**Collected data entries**
□ □ □ □ □ □ □

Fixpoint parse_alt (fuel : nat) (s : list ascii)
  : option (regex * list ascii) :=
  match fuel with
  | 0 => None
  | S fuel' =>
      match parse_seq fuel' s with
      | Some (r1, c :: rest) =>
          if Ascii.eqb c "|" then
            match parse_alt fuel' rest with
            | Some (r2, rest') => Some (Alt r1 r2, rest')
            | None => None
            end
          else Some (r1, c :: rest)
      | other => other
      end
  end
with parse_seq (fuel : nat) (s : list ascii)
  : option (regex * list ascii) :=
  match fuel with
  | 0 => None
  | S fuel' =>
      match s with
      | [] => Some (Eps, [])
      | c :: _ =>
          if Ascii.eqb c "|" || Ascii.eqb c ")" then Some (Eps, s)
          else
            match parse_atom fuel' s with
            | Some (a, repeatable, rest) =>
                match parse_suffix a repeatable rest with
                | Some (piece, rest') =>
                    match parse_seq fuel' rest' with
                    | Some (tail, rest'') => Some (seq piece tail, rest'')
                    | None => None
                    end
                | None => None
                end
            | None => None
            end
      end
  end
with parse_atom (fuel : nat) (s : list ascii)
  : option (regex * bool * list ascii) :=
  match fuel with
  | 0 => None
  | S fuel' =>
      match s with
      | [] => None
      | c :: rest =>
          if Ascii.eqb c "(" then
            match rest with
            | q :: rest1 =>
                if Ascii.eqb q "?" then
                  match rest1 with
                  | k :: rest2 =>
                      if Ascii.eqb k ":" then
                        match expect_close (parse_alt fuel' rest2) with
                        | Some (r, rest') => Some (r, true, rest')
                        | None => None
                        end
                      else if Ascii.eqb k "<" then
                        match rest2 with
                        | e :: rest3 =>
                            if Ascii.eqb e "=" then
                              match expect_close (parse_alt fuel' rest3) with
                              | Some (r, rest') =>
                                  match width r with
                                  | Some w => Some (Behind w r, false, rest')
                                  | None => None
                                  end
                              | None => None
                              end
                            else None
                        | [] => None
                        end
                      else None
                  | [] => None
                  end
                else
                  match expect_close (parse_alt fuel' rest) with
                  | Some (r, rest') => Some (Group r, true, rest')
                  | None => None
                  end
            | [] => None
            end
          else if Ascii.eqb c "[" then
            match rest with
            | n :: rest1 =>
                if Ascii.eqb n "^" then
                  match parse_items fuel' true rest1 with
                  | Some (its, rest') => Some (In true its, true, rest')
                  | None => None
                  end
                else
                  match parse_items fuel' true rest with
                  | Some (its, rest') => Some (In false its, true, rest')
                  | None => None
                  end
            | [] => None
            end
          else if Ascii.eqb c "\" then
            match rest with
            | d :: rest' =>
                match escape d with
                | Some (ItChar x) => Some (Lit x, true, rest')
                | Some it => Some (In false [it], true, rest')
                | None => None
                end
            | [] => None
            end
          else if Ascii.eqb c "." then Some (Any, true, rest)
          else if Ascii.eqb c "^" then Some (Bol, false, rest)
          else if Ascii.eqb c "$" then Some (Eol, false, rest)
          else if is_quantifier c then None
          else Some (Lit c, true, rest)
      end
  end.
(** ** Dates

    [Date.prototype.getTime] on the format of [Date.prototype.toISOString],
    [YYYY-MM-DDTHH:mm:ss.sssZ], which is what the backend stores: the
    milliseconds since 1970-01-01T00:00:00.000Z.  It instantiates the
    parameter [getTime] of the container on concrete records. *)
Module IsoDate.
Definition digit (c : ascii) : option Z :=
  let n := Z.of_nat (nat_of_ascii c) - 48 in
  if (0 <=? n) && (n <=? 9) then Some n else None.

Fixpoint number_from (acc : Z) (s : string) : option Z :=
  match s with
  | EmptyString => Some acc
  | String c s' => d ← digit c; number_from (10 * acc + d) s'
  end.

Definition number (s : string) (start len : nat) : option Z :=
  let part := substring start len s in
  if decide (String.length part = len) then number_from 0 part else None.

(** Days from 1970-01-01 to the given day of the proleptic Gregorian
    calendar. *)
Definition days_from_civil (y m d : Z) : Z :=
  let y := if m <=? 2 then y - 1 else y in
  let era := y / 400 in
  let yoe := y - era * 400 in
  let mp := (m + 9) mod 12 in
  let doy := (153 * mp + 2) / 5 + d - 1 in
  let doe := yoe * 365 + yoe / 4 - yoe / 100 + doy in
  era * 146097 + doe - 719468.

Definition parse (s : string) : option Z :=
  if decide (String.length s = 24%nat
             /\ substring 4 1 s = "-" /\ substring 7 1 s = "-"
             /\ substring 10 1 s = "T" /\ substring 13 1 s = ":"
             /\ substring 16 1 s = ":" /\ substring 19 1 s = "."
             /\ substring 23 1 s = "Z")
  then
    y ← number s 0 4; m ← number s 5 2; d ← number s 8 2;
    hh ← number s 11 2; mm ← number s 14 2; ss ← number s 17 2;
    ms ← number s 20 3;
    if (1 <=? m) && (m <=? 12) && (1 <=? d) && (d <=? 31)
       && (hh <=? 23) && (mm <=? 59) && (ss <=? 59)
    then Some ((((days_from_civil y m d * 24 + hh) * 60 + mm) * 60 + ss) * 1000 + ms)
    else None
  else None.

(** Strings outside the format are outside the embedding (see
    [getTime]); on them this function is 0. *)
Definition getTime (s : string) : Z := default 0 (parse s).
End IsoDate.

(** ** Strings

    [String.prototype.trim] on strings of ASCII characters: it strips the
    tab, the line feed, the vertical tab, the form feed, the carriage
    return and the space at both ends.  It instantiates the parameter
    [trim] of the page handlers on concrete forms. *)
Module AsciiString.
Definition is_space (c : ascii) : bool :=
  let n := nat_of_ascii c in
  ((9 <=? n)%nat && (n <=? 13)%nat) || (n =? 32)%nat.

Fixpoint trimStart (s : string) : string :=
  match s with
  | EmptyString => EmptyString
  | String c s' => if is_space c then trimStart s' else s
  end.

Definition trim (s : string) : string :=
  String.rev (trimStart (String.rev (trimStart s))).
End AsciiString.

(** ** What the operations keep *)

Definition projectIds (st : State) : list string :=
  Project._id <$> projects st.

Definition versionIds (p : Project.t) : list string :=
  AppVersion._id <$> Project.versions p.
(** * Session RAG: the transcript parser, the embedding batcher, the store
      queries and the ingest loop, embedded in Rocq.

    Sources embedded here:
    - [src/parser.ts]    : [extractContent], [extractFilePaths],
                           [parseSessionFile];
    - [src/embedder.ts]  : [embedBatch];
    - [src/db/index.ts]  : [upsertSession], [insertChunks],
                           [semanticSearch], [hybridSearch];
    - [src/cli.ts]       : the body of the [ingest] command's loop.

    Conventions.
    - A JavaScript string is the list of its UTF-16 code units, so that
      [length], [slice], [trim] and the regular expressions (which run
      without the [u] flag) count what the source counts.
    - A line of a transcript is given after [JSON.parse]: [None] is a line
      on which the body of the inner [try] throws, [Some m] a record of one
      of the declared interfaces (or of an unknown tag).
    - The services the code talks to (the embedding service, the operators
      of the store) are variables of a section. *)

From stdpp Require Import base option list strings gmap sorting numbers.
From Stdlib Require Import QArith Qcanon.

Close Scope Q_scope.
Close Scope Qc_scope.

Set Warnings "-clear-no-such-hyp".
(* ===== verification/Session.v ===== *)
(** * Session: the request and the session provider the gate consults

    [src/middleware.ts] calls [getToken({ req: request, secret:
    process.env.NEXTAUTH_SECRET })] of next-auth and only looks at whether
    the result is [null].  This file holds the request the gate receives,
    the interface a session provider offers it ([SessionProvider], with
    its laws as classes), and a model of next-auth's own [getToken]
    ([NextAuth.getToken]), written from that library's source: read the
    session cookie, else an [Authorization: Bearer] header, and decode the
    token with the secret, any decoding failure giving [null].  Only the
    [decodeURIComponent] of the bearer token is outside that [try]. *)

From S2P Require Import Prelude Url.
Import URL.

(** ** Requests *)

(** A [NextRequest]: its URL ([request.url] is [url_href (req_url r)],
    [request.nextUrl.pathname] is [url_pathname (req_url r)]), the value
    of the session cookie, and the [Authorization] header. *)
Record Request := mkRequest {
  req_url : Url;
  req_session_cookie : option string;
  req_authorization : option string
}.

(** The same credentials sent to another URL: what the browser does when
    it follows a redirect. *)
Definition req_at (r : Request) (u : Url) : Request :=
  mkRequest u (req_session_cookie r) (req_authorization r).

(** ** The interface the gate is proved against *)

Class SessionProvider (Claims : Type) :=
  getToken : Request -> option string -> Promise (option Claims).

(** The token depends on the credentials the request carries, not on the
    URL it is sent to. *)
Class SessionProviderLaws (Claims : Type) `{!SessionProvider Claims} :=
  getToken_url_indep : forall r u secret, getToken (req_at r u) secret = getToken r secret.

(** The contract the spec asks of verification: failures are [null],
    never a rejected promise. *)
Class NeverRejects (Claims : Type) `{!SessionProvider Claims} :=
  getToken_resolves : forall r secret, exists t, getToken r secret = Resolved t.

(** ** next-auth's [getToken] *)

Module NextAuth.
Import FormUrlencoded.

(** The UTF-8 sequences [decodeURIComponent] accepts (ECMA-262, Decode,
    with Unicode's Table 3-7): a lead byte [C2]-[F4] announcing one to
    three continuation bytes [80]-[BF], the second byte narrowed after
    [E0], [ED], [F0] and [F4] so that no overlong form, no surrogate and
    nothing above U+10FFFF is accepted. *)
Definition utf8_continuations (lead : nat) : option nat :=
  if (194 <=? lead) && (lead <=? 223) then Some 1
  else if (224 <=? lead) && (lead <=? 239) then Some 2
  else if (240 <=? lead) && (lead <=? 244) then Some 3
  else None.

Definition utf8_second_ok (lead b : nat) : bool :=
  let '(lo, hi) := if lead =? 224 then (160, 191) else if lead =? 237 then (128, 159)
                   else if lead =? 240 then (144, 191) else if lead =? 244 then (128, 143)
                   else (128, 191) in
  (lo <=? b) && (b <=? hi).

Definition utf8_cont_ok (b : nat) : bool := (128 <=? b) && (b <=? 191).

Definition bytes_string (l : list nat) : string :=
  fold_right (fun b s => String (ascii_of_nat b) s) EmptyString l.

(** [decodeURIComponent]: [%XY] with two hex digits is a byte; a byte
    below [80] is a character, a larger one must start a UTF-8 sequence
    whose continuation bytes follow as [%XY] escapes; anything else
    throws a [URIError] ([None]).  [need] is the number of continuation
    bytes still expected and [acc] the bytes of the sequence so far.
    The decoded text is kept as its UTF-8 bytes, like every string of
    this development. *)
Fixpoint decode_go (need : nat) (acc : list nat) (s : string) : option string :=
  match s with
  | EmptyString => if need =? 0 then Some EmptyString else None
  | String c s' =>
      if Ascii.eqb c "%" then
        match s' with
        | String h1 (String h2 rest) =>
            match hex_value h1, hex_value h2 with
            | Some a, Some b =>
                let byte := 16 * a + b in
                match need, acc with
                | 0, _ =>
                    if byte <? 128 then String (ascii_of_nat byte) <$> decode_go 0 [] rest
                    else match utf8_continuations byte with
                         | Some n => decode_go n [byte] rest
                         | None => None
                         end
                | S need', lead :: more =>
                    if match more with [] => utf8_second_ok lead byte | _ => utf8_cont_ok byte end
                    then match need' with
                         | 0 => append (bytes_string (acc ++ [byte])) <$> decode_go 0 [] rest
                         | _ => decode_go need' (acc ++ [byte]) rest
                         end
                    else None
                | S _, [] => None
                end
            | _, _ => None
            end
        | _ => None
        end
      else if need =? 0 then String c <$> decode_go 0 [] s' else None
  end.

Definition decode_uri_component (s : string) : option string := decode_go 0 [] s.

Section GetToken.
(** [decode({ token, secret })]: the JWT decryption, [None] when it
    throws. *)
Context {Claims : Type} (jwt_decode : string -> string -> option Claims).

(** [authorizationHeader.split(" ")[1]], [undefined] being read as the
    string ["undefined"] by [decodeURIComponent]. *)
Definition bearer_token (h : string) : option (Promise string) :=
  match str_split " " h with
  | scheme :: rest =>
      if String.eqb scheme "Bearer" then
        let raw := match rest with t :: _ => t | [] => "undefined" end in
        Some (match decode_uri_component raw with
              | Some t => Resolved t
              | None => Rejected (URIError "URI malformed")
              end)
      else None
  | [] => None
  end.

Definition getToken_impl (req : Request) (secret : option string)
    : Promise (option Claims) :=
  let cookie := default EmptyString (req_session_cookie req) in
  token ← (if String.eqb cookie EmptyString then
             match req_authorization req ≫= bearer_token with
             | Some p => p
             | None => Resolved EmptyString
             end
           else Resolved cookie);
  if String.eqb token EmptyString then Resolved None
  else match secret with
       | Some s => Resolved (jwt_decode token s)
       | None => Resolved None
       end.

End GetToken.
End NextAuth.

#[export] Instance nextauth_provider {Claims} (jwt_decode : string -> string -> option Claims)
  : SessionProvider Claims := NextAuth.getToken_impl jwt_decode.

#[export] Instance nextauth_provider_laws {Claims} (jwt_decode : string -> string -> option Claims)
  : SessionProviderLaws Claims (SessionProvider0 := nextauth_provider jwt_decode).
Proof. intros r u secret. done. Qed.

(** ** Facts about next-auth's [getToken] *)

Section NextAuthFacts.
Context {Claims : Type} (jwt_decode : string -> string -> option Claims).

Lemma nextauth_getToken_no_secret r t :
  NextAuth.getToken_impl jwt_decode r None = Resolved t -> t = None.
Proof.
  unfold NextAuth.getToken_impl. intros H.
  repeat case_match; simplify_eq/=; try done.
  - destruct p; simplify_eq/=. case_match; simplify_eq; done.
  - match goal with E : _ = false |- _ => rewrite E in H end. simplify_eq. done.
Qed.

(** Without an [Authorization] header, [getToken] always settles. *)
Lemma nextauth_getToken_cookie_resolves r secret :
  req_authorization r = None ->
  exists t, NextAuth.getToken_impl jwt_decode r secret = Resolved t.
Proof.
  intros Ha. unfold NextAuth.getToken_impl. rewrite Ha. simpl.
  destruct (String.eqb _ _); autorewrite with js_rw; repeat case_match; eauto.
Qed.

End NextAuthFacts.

□ □ □ □ □ □ □

**Assigned task**
Each line in the data that holds the string "Instance" needs to be copied.

**Answer for this exercise**
#[export] Instance nextauth_provider {Claims} (jwt_decode : string -> string -> option Claims)
#[export] Instance nextauth_provider_laws {Claims} (jwt_decode : string -> string -> option Claims)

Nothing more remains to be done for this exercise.